DATASET EXTRACT: Begin

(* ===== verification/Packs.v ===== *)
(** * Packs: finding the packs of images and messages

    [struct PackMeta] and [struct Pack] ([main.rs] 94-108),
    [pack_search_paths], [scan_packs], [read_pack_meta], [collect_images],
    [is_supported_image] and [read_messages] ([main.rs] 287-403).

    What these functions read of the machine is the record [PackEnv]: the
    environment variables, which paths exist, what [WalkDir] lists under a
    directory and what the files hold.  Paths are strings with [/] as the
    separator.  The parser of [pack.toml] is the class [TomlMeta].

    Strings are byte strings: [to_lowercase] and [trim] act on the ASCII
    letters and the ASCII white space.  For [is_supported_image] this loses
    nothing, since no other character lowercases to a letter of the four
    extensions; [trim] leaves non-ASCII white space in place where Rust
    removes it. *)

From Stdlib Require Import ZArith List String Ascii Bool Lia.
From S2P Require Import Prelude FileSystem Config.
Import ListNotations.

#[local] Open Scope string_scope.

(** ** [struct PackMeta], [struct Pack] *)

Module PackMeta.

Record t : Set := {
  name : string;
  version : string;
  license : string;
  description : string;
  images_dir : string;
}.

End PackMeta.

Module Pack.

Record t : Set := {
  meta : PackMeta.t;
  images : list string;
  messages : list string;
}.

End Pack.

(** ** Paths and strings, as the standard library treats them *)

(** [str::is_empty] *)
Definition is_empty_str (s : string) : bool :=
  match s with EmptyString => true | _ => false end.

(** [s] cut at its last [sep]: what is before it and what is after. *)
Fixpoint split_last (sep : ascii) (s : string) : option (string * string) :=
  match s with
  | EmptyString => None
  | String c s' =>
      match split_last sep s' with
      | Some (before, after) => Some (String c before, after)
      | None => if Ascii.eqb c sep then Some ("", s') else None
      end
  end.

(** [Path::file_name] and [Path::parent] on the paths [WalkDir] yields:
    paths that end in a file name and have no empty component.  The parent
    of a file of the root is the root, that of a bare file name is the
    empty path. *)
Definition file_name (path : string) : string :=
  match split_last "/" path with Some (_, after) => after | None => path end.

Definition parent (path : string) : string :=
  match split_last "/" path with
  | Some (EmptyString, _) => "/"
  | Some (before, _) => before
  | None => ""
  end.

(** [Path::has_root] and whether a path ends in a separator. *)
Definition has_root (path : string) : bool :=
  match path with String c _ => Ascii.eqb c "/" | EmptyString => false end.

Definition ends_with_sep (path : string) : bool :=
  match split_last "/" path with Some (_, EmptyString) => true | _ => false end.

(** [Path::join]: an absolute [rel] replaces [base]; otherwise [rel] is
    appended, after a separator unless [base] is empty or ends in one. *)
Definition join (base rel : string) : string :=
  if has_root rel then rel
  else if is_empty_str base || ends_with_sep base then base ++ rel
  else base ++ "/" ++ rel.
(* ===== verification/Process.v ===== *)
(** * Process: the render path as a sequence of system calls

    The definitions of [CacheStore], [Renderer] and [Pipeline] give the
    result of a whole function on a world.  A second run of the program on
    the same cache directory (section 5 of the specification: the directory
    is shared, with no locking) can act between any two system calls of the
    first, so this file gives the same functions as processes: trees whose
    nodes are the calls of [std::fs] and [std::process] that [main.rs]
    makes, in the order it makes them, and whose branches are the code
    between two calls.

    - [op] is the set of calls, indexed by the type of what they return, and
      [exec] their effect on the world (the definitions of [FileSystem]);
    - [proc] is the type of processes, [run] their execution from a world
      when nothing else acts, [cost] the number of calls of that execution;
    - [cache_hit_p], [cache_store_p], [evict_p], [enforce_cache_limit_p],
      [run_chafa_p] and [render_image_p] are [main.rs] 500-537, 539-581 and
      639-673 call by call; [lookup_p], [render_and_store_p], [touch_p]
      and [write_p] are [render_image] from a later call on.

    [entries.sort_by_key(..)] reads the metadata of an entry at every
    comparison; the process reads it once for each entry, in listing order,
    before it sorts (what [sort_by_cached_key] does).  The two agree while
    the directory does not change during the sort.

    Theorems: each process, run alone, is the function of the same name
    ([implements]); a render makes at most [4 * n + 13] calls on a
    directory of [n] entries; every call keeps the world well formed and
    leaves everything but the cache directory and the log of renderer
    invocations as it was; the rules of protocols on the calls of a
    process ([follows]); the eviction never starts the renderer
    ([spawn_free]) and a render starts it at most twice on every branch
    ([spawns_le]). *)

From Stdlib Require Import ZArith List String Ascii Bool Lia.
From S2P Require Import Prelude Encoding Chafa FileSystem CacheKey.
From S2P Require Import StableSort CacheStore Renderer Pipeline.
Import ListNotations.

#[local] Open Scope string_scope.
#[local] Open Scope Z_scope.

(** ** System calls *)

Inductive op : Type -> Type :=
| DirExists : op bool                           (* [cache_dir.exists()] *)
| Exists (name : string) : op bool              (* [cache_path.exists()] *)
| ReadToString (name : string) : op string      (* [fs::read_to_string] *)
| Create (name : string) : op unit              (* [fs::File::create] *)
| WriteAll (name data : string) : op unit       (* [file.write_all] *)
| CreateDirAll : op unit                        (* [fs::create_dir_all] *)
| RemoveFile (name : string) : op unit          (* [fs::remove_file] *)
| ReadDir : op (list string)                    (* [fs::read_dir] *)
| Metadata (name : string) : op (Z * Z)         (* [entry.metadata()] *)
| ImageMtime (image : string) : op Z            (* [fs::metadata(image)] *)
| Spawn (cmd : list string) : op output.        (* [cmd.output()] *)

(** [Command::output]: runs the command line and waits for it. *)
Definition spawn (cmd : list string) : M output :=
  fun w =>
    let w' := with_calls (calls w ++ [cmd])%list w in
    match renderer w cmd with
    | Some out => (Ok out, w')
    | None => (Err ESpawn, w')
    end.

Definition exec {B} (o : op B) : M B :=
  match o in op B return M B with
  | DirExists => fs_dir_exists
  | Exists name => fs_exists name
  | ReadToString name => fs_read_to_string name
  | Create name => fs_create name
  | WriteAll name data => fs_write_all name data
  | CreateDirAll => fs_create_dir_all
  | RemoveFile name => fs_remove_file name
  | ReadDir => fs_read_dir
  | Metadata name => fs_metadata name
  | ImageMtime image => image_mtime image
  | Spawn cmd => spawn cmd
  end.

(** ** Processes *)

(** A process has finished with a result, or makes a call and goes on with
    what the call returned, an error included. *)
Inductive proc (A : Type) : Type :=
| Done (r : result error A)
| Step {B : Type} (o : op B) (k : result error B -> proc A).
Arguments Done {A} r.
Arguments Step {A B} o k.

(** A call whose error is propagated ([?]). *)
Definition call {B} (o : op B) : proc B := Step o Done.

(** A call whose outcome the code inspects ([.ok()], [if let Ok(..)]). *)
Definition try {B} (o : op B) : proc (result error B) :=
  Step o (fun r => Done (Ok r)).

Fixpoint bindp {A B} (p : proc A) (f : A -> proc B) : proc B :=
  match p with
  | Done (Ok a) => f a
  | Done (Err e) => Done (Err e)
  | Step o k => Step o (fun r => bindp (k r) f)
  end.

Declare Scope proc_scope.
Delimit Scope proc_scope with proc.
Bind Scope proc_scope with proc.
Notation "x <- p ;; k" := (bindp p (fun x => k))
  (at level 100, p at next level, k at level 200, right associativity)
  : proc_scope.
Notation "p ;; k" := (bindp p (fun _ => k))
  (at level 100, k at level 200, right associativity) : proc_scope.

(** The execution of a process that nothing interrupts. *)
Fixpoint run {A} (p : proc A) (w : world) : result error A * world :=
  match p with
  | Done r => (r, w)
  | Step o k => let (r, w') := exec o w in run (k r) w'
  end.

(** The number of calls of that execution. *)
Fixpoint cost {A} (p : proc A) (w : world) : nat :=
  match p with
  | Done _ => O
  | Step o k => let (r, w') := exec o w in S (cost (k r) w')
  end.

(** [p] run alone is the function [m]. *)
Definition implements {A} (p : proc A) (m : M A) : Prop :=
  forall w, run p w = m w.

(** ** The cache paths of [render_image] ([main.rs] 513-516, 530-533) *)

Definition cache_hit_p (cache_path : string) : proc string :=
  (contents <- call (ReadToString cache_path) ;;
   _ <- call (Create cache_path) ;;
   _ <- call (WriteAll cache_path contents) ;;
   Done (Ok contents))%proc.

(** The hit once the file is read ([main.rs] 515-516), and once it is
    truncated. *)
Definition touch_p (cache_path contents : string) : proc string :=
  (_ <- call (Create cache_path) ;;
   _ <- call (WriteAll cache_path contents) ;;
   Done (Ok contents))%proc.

DATASET EXTRACT: End
DATASET EXTRACT: Begin

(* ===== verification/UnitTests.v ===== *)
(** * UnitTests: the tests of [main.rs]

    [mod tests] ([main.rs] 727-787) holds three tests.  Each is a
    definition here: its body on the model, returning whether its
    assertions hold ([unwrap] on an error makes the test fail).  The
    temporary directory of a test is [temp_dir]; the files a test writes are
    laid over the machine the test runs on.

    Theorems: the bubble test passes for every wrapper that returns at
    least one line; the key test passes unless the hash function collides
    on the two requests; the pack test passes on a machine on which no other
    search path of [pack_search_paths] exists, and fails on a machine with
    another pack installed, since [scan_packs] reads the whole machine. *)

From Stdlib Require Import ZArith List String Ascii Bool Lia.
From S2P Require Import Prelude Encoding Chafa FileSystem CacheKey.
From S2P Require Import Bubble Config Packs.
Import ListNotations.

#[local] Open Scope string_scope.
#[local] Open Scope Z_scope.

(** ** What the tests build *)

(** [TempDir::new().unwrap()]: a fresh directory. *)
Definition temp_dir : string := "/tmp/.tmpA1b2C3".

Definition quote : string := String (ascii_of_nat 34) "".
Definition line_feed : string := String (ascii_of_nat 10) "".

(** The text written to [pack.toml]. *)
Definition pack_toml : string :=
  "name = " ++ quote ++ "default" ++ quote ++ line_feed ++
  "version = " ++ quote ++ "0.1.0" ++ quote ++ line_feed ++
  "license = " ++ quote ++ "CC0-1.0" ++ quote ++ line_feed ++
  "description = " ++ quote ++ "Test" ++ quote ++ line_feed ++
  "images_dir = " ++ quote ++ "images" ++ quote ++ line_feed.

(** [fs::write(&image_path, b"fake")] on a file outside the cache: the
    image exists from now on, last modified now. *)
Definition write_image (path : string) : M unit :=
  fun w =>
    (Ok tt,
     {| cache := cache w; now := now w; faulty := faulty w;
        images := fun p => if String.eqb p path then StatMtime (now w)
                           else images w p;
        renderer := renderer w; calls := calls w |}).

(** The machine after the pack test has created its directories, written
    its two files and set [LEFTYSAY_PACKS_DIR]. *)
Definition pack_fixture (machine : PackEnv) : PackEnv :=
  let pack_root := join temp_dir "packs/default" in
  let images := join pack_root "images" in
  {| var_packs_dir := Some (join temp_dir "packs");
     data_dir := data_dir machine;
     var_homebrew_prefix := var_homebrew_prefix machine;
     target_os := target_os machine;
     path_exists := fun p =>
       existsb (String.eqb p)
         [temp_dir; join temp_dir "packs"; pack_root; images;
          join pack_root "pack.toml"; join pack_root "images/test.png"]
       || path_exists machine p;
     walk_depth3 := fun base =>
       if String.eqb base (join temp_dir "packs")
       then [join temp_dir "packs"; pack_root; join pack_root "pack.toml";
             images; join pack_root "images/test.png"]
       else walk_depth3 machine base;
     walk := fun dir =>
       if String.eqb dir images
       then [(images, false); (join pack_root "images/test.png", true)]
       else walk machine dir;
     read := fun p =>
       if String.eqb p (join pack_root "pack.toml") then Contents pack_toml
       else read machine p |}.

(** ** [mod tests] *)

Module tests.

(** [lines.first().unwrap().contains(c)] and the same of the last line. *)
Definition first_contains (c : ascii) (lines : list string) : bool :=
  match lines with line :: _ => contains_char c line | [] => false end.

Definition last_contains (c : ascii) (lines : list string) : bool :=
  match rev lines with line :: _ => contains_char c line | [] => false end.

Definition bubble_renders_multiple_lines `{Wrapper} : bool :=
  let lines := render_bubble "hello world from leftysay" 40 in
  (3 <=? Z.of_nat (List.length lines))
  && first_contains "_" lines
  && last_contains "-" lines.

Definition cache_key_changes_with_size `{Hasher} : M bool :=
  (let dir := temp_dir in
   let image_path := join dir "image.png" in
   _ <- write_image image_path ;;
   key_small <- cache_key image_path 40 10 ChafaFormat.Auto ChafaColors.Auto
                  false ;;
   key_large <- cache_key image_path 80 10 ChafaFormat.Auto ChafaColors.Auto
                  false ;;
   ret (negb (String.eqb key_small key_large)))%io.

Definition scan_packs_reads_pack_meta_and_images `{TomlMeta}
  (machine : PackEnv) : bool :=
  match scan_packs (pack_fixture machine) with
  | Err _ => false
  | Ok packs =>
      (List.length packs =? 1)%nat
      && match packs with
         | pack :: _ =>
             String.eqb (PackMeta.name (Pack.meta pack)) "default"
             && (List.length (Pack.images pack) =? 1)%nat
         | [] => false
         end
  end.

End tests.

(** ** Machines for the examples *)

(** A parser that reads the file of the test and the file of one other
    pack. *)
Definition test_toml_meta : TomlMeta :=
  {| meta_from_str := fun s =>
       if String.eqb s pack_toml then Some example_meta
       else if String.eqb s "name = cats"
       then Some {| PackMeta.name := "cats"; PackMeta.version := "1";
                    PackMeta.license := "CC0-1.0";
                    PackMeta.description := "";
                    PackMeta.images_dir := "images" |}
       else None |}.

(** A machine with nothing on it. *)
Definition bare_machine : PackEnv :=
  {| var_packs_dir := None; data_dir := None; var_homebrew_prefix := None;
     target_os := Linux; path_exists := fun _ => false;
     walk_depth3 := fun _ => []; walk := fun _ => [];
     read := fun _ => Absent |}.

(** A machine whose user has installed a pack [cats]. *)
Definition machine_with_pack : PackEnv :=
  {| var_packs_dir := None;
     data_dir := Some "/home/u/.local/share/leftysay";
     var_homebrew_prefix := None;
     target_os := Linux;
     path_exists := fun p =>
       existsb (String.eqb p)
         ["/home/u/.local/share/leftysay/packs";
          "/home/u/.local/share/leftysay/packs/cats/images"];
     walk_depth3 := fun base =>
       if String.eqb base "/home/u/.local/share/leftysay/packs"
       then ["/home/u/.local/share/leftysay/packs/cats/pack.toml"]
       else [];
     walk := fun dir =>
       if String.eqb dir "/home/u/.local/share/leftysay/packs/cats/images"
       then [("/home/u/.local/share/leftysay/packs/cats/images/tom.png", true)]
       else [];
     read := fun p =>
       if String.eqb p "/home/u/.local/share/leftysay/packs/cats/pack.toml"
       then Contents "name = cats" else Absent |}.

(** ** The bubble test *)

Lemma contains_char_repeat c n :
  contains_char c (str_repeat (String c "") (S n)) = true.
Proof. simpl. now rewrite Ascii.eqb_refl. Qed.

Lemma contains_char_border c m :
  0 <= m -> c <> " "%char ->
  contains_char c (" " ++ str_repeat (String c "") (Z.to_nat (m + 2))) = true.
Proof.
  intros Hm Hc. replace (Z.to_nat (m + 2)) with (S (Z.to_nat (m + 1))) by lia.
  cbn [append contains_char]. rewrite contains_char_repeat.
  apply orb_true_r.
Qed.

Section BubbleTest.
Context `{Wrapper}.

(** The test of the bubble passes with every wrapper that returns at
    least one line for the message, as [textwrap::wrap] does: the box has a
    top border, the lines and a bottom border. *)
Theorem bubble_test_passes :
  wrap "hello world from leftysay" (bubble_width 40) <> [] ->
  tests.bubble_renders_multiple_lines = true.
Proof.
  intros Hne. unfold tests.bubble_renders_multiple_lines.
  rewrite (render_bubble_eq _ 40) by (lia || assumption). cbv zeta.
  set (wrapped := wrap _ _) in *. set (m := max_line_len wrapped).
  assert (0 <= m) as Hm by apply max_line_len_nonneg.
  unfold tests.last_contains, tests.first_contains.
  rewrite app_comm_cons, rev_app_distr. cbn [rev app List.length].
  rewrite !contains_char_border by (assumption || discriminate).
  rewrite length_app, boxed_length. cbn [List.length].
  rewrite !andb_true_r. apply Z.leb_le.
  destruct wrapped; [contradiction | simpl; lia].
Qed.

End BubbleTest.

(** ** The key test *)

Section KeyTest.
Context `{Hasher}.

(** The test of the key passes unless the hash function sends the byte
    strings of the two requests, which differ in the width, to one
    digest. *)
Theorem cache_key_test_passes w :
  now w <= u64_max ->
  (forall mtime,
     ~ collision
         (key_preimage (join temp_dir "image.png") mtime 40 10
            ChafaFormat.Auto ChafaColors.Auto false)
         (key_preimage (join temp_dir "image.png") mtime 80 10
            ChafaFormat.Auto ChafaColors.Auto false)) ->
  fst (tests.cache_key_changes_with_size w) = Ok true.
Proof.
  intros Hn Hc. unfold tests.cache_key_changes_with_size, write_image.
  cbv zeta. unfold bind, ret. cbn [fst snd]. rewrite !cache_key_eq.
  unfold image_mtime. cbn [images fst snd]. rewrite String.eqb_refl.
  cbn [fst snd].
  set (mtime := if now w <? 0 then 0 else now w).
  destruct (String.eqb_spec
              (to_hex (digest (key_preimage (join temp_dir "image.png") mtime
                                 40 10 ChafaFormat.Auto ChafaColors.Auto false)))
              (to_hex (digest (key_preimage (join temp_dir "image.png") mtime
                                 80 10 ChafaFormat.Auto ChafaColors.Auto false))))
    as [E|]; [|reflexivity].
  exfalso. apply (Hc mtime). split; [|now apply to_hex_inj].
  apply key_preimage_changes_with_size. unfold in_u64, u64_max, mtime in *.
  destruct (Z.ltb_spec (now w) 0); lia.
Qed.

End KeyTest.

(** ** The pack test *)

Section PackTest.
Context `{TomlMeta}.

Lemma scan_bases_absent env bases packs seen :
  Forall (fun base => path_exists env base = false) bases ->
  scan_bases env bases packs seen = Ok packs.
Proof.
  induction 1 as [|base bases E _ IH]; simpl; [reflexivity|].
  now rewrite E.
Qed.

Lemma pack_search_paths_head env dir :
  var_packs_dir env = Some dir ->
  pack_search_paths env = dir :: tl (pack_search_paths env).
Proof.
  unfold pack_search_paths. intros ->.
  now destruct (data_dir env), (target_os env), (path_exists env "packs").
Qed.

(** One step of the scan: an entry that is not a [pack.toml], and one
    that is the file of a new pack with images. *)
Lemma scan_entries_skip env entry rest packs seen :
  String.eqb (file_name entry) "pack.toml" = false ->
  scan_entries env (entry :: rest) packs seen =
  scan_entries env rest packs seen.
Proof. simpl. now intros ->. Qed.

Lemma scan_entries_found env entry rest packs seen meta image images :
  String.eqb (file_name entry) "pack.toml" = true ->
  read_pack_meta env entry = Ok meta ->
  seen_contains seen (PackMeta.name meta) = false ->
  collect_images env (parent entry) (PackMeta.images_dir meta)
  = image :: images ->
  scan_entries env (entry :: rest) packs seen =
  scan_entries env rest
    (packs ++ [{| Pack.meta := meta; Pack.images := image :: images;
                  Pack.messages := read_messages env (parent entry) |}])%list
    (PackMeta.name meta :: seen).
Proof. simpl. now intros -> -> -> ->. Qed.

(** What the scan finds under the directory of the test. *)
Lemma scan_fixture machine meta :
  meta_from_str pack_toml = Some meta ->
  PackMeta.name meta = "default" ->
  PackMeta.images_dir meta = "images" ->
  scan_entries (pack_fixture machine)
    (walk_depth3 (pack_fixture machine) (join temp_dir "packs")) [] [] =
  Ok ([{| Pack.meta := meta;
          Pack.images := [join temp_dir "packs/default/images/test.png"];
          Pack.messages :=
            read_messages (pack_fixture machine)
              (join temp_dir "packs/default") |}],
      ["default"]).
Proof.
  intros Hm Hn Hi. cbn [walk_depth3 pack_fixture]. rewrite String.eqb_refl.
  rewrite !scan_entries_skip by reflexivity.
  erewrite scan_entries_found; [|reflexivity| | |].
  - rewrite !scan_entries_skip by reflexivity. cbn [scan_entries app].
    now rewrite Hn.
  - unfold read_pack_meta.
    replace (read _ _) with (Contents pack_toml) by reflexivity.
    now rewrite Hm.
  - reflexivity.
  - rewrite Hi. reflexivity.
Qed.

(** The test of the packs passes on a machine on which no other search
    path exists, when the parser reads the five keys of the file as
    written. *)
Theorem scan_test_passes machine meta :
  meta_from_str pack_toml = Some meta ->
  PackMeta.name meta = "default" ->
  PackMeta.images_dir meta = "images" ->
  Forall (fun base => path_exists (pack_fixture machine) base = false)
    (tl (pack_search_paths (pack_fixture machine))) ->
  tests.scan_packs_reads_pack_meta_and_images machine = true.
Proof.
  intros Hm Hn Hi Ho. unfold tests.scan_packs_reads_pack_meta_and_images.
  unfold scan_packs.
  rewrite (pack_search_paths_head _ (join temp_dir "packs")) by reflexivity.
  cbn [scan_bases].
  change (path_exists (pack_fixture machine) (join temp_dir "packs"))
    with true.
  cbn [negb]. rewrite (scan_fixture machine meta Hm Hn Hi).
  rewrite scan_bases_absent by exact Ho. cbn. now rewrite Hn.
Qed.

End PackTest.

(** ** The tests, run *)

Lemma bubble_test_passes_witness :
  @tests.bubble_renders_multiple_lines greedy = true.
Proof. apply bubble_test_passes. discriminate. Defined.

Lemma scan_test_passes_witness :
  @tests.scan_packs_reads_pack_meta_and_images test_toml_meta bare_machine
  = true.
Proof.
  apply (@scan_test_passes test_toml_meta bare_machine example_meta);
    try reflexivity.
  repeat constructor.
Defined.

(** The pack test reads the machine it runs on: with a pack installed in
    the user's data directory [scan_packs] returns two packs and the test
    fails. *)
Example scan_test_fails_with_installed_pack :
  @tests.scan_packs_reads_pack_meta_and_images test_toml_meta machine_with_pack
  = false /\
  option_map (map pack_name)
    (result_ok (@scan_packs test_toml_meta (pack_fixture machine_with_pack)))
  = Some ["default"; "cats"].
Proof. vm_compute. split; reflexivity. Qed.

DATASET EXTRACT: End

> DESCRIPTION OF THE TASK
Quote the data above from the line containing "let images := join" to the line containing "if String.eqb dir images", inclusive, and stop.

> RESPONSE
  let images := join pack_root "images" in
  {| var_packs_dir := Some (join temp_dir "packs");
     data_dir := data_dir machine;
     var_homebrew_prefix := var_homebrew_prefix machine;
     target_os := target_os machine;
     path_exists := fun p =>
       existsb (String.eqb p)
         [temp_dir; join temp_dir "packs"; pack_root; images;
          join pack_root "pack.toml"; join pack_root "images/test.png"]
       || path_exists machine p;
     walk_depth3 := fun base =>
       if String.eqb base (join temp_dir "packs")
       then [join temp_dir "packs"; pack_root; join pack_root "pack.toml";
             images; join pack_root "images/test.png"]
       else walk_depth3 machine base;
     walk := fun dir =>
       if String.eqb dir images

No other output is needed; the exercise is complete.